I always wanted to have my concerns taken seriously as a kid.  Specifically, when it came to lessons in school: “Why are we doing this?  How’s this going to matter anywhere else the world except the stupid-ass grade I have to make here?”  Usually the answers (if they would even offer them) were lame and unsatisfactory.

Then I became a teacher.  My dream came true to haunt me.  We are expected to relate lessons to student’s lives today and in their futures and to their other studies.  It’s exasperating to listen to whiny young voices complain and argue.  As if there’s any argument they can make that will get me to exempt them or change the lesson.

While why they are being expected to both participate in a lesson and an assessment of their understanding of said lesson, many of my kids are chronically Effort Stingy.  They will do the very minimum required.  They won’t read material closely if they read it at all.  The put no attention to detail.  And they use the bare minimum number of words written and apply little or no creativity.

Soon a new round whining and arguing about the grades that result from their stingy efforts.

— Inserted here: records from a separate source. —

(* ===== verification/Dispatch.v ===== *)
(** * Receiving packets (gossiper/gossiper.go: Start, receiveExternalUDP, receiveClientUDP)

    The two receive loops read one datagram at a time and hand it to a routine over a
    channel.  [readPacket] is what the loop makes of the bytes of a datagram, by the
    interface [Wire] to the protobuf library, and [receiveExternalUDP] what it does with the
    packet.  All the channels to the routines of the gossiper are unbuffered, except
    [cCliDHT]: handing over a packet waits until the routine of the channel is ready. *)
From S2P Require Import Prelude DhtMessage CrawlerPacket Dto Containers Gossip.

(** ** Reading a datagram *)
(** The protobuf library, as the receive loop relies on it.  [wire_decode] is what decoding
    leaves in a new packet, the loop ignores the error; [wire_ok] tells the packets that the
    format represents, which are read back also when the buffer goes on with zeros. *)
Class Wire := {
  wire_ok : GossipPacket -> Prop;
  wire_encode : GossipPacket -> bytes;
  wire_decode : bytes -> GossipPacket;
  wire_padded p k : wire_ok p -> wire_decode (wire_encode p ++ replicate k 0) = p
}.

(** The buffer of a datagram.  Reading returns no more than the buffer takes, so the test
    that is to enlarge it never holds, and what does not fit is cut off. *)
Definition packetSize : Z := 10000.
(** The whole buffer is decoded, with the zeros after the datagram. *)
Definition readPacket `{Wire} (datagram : bytes) : GossipPacket :=
  let packetBytes := take (Z.to_nat packetSize) datagram in
  wire_decode (packetBytes ++ replicate (Z.to_nat packetSize - length packetBytes) 0).
Lemma readPacket_encode `{Wire} p : wire_ok p -> Z.of_nat (length (wire_encode p)) <= packetSize ->
  readPacket (wire_encode p) = p.
Proof. intros Hp Hl. unfold readPacket. rewrite take_ge by lia. by apply wire_padded. Qed.
(** What is beyond the buffer is never seen. *)
Lemma readPacket_cut `{Wire} b1 b2 : take (Z.to_nat packetSize) b1 = take (Z.to_nat packetSize) b2 ->
  readPacket b1 = readPacket b2.
Proof. unfold readPacket. by intros ->. Qed.

(** ** Channels and routines *)
Inductive channel :=
  | cRumor | cStatus | cPrivate | cDataRequest | cDataReply | cSearchRequest | cSearchReply
  | cFileNaming | cBlocks | cDHT | cDiffieHellman
  | cUI | cUIPM | cFileShare | cFileDL | cFileSearch | cCliDHT.
#[export] Instance channel_eq_dec : EqDecision channel.
Proof. solve_decision. Defined.

(** The routines that [Start] runs, by the channel that they read.  The routine that reads
    [cFileNaming] and [cBlocks] is [blockchainMiningRoutine], whose start is commented
    out; [clientFileShareListenRoutine] only sends on [cFileNaming]. *)
Definition Start_receivers : list channel :=
  [cRumor; cStatus; cPrivate; cDataRequest; cDataReply; cSearchRequest; cSearchReply; cDHT;
   cDiffieHellman; cUI; cUIPM; cFileShare; cFileDL; cFileSearch; cCliDHT].

(** What the loop does with a packet of a peer. *)
Inductive received :=
  | ToChannel (c : channel) (pap : PacketAddressPair)
  | SaveLinks (links : list string)                  (* UpdateCrawlQueue for each link *)
  | DecryptLinks (p : EncryptedCrawlerPacket)        (* in a goroutine of its own *)
  | Ignored.

Definition unlessSimple (simple : bool) (c : channel) (pap : PacketAddressPair) : received :=
  if simple then Ignored else ToChannel c pap.

Definition receiveExternalUDP (simple : bool) (pap : PacketAddressPair) : outcome received :=
  let packet := pap_Packet pap in
  switch (GetUnderlyingType packet) [
    ("status", mret (unlessSimple simple cStatus pap));
    ("rumor", mret (unlessSimple simple cRumor pap));
    ("private", mret (unlessSimple simple cPrivate pap));
    ("simple", mret (if simple then ToChannel cRumor pap else Ignored));
    ("datarequest", mret (unlessSimple simple cDataRequest pap));
    ("datareply", mret (unlessSimple simple cDataReply pap));
    ("searchrequest", mret (unlessSimple simple cSearchRequest pap));
    ("searchreply", mret (unlessSimple simple cSearchReply pap));
    ("txpublish", mret (unlessSimple simple cFileNaming pap));
    ("blockpublish", mret (unlessSimple simple cBlocks pap));
    ("dhtmessage", mret (unlessSimple simple cDHT pap));
    ("hyperlinkmessage", hp ← deref (g_HyperlinkMessage packet); mret (SaveLinks (hp_Links hp)));
    ("encryptedhyperlinkmessage", p ← deref (g_EncryptedWebCrawlerPacket packet);
       mret (DecryptLinks p));
    ("diffiehellman", mret (unlessSimple simple cDiffieHellman pap))
  ] (mret Ignored).

(** What the loop does with the request of a client. *)
Inductive client_received :=
  | ClientPacket (c : channel) (pap : PacketAddressPair)
  | ClientFileShare (name : string)
  | ClientFileDL (ftd : FileToDownload)
  | ClientFileSearch (fts : FileToSearch)
  | ClientDHT (r : DHTRequest)
  | ClientIgnored.

Definition with_OriginalName (g : GossipPacket) (name : string) : outcome GossipPacket :=
  sm ← deref (g_Simple g);
  mret (mkGossipPacket (Some (mkSimpleMessage name (sm_RelayPeerAddr sm) (sm_Contents sm)))
    (g_Rumor g) (g_Status g) (g_Private g) (g_DataRequest g) (g_DataReply g) (g_SearchRequest g)
    (g_SearchReply g) (g_TxPublish g) (g_BlockPublish g) (g_DHTMessage g) (g_HyperlinkMessage g)
    (g_EncryptedWebCrawlerPacket g) (g_DiffieHellman g)).
Definition with_RumorOrigin (g : GossipPacket) (name : string) : outcome GossipPacket :=
  rm ← deref (g_Rumor g);
  mret (mkGossipPacket (g_Simple g) (Some (mkRumorMessage name (rm_ID rm) (rm_Text rm)))
    (g_Status g) (g_Private g) (g_DataRequest g) (g_DataReply g) (g_SearchRequest g)
    (g_SearchReply g) (g_TxPublish g) (g_BlockPublish g) (g_DHTMessage g) (g_HyperlinkMessage g)
    (g_EncryptedWebCrawlerPacket g) (g_DiffieHellman g)).

Definition receiveClientUDP (name : string) (request : ClientRequest) : outcome client_received :=
  switch (ClientRequest_GetUnderlyingType request) [
    ("simple",
       packet ← deref (cr_Packet request);
       contents ← GetContents packet;
       if String.eqb contents "" then mret ClientIgnored
       else packet ← with_OriginalName packet name;
            mret (ClientPacket cUI (mkPacketAddressPair packet "")));
    ("rumor",
       packet ← deref (cr_Packet request);
       contents ← GetContents packet;
       if String.eqb contents "" then mret ClientIgnored
       else packet ← with_RumorOrigin packet name;
            mret (ClientPacket cUI (mkPacketAddressPair packet "")));
    ("private",
       packet ← deref (cr_Packet request);
       contents ← GetContents packet;
       if String.eqb contents "" then mret ClientIgnored
       else mret (ClientPacket cUIPM (mkPacketAddressPair packet "")));
    ("fileShare", fs ← deref (cr_FileShare request); mret (ClientFileShare (fts_FileName fs)));
    ("fileDownload", fd ← deref (cr_FileDownload request); mret (ClientFileDL fd));
    ("fileSearch", fs ← deref (cr_FileSearch request); mret (ClientFileSearch fs));
    ("nodeSearch", mret (ClientDHT (mkDHTRequest None (cr_DHTLookup request))));
    ("keySearch", mret (ClientDHT (mkDHTRequest None (cr_DHTLookup request))));
    ("store", mret (ClientDHT (mkDHTRequest (cr_DHTStore request) None)))
  ] (mret ClientIgnored).

(** The receive loop as a whole: it hands over a packet once the receiver of its channel
    is ready, and waits for ever when there is none. *)
Inductive loop_state :=
  | Receiving (handed : list received)
  | Stuck (handed : list received) (c : channel).
Definition receive_step (simple : bool) (st : loop_state) (pap : PacketAddressPair) : outcome loop_state :=
  match st with
  | Stuck _ _ => Ok st
  | Receiving l =>
      r ← receiveExternalUDP simple pap;
      match r with
      | ToChannel c _ => Ok (if decide (c ∈ Start_receivers) then Receiving (l ++ [r]) else Stuck l c)
      | Ignored => Ok st
      | _ => Ok (Receiving (l ++ [r]))
      end
  end.
Arguments receive_step : simpl never.
Fixpoint receive_loop (simple : bool) (st : loop_state) (paps : list PacketAddressPair)
    : outcome loop_state :=
  match paps with
  | [] => Ok st
  | pap :: rest => st' ← receive_step simple st pap; receive_loop simple st' rest
  end.

(** ** Lemmas *)
Lemma receiveExternalUDP_Ok simple pap : exists r, receiveExternalUDP simple pap = Ok r.
Proof.
  unfold receiveExternalUDP. packet_cases (pap_Packet pap) ltac:(cbn; eauto).
Qed.

Lemma receive_stuck simple l c paps : receive_loop simple (Stuck l c) paps = Ok (Stuck l c).
Proof. induction paps; simpl; auto. Qed.

Definition published (pap : PacketAddressPair) : Prop :=
  GetUnderlyingType (pap_Packet pap) = "txpublish" \/
  GetUnderlyingType (pap_Packet pap) = "blockpublish".

Lemma receive_step_published l pap :
  published pap -> exists c, receive_step false (Receiving l) pap = Ok (Stuck l c).
Proof.
  intros [E|E]; unfold receive_step, receiveExternalUDP; rewrite E; cbn; eauto.
Qed.

Lemma receive_step_other simple l pap :
  ~ (simple = false /\ published pap) ->
  exists l', receive_step simple (Receiving l) pap = Ok (Receiving (l ++ l')).
Proof.
  intros Hn. unfold receive_step, receiveExternalUDP.
  assert (Ht : simple = false -> GetUnderlyingType (pap_Packet pap) <> "txpublish" /\
    GetUnderlyingType (pap_Packet pap) <> "blockpublish") by (unfold published in Hn; tauto).
  revert Ht. clear Hn.
  packet_cases (pap_Packet pap) ltac:(intros Ht; destruct simple; cbn;
    first [by destruct (Ht eq_refl) | by (eexists [_]) | by (exists []; rewrite app_nil_r)]).
Qed.

(** ** Properties *)

(** One published transaction or block stops a gossiper in normal mode: the receive
    loop hands over every packet before it, then waits for ever on a channel without
    receiver, and no later packet of any peer is received. *)
Theorem published_packet_stops_receiving before pap after :
  Forall (fun q => ~ published q) before -> published pap ->
  exists handed c, receive_loop false (Receiving []) before = Ok (Receiving handed) /\
    receive_loop false (Receiving []) (before ++ pap :: after) = Ok (Stuck handed c).
Proof.
  intros Hb Hp. assert (H : forall l, exists handed c,
    receive_loop false (Receiving l) before = Ok (Receiving handed) /\
    receive_loop false (Receiving l) (before ++ pap :: after) = Ok (Stuck handed c)); [| apply H].
  induction Hb as [|q before Hq Hb IH]; intros l; simpl.
  - destruct (receive_step_published l pap Hp) as [c ->]. exists l, c. split; [done |].
    cbn [mbind outcome_bind]. apply receive_stuck.
  - destruct (receive_step_other false l q) as [l' ->]; [tauto |]. cbn [mbind outcome_bind]. apply IH.
Qed.

Definition sample_txpublish : PacketAddressPair :=
  mkPacketAddressPair (mkGossipPacket None None None None None None None None (Some (sample_tx 5 10))
    None None None None None) "127.0.0.1:5001".
Lemma published_packet_stops_receiving_witness :
  exists handed c,
    receive_loop false (Receiving []) [mkPacketAddressPair (sample_private 10) "x"]
      = Ok (Receiving handed) /\
    receive_loop false (Receiving []) ([mkPacketAddressPair (sample_private 10) "x"] ++
      sample_txpublish :: [mkPacketAddressPair (sample_private 9) "x"]) = Ok (Stuck handed c).
Proof.
  apply published_packet_stops_receiving.
  - constructor; [intros [H|H]; discriminate H | constructor].
  - left. reflexivity.
Defined.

If this were solely a memoir, I’d now examine my own Effort Stinginess which I have in, not only spades but hearts, diamonds and clubs too.  (Thank goodness it’s not so much about me outside the classroom).  Suffice it to say if we had more planning periods, more assistance with all the classroom tasks and…how shall I say… a culture that gave a shit about other people’s children, we’d have much more time to learn much faster how to be better lesson planners and importance justifiers, thus making us better teachers, them better students and schools that suck less.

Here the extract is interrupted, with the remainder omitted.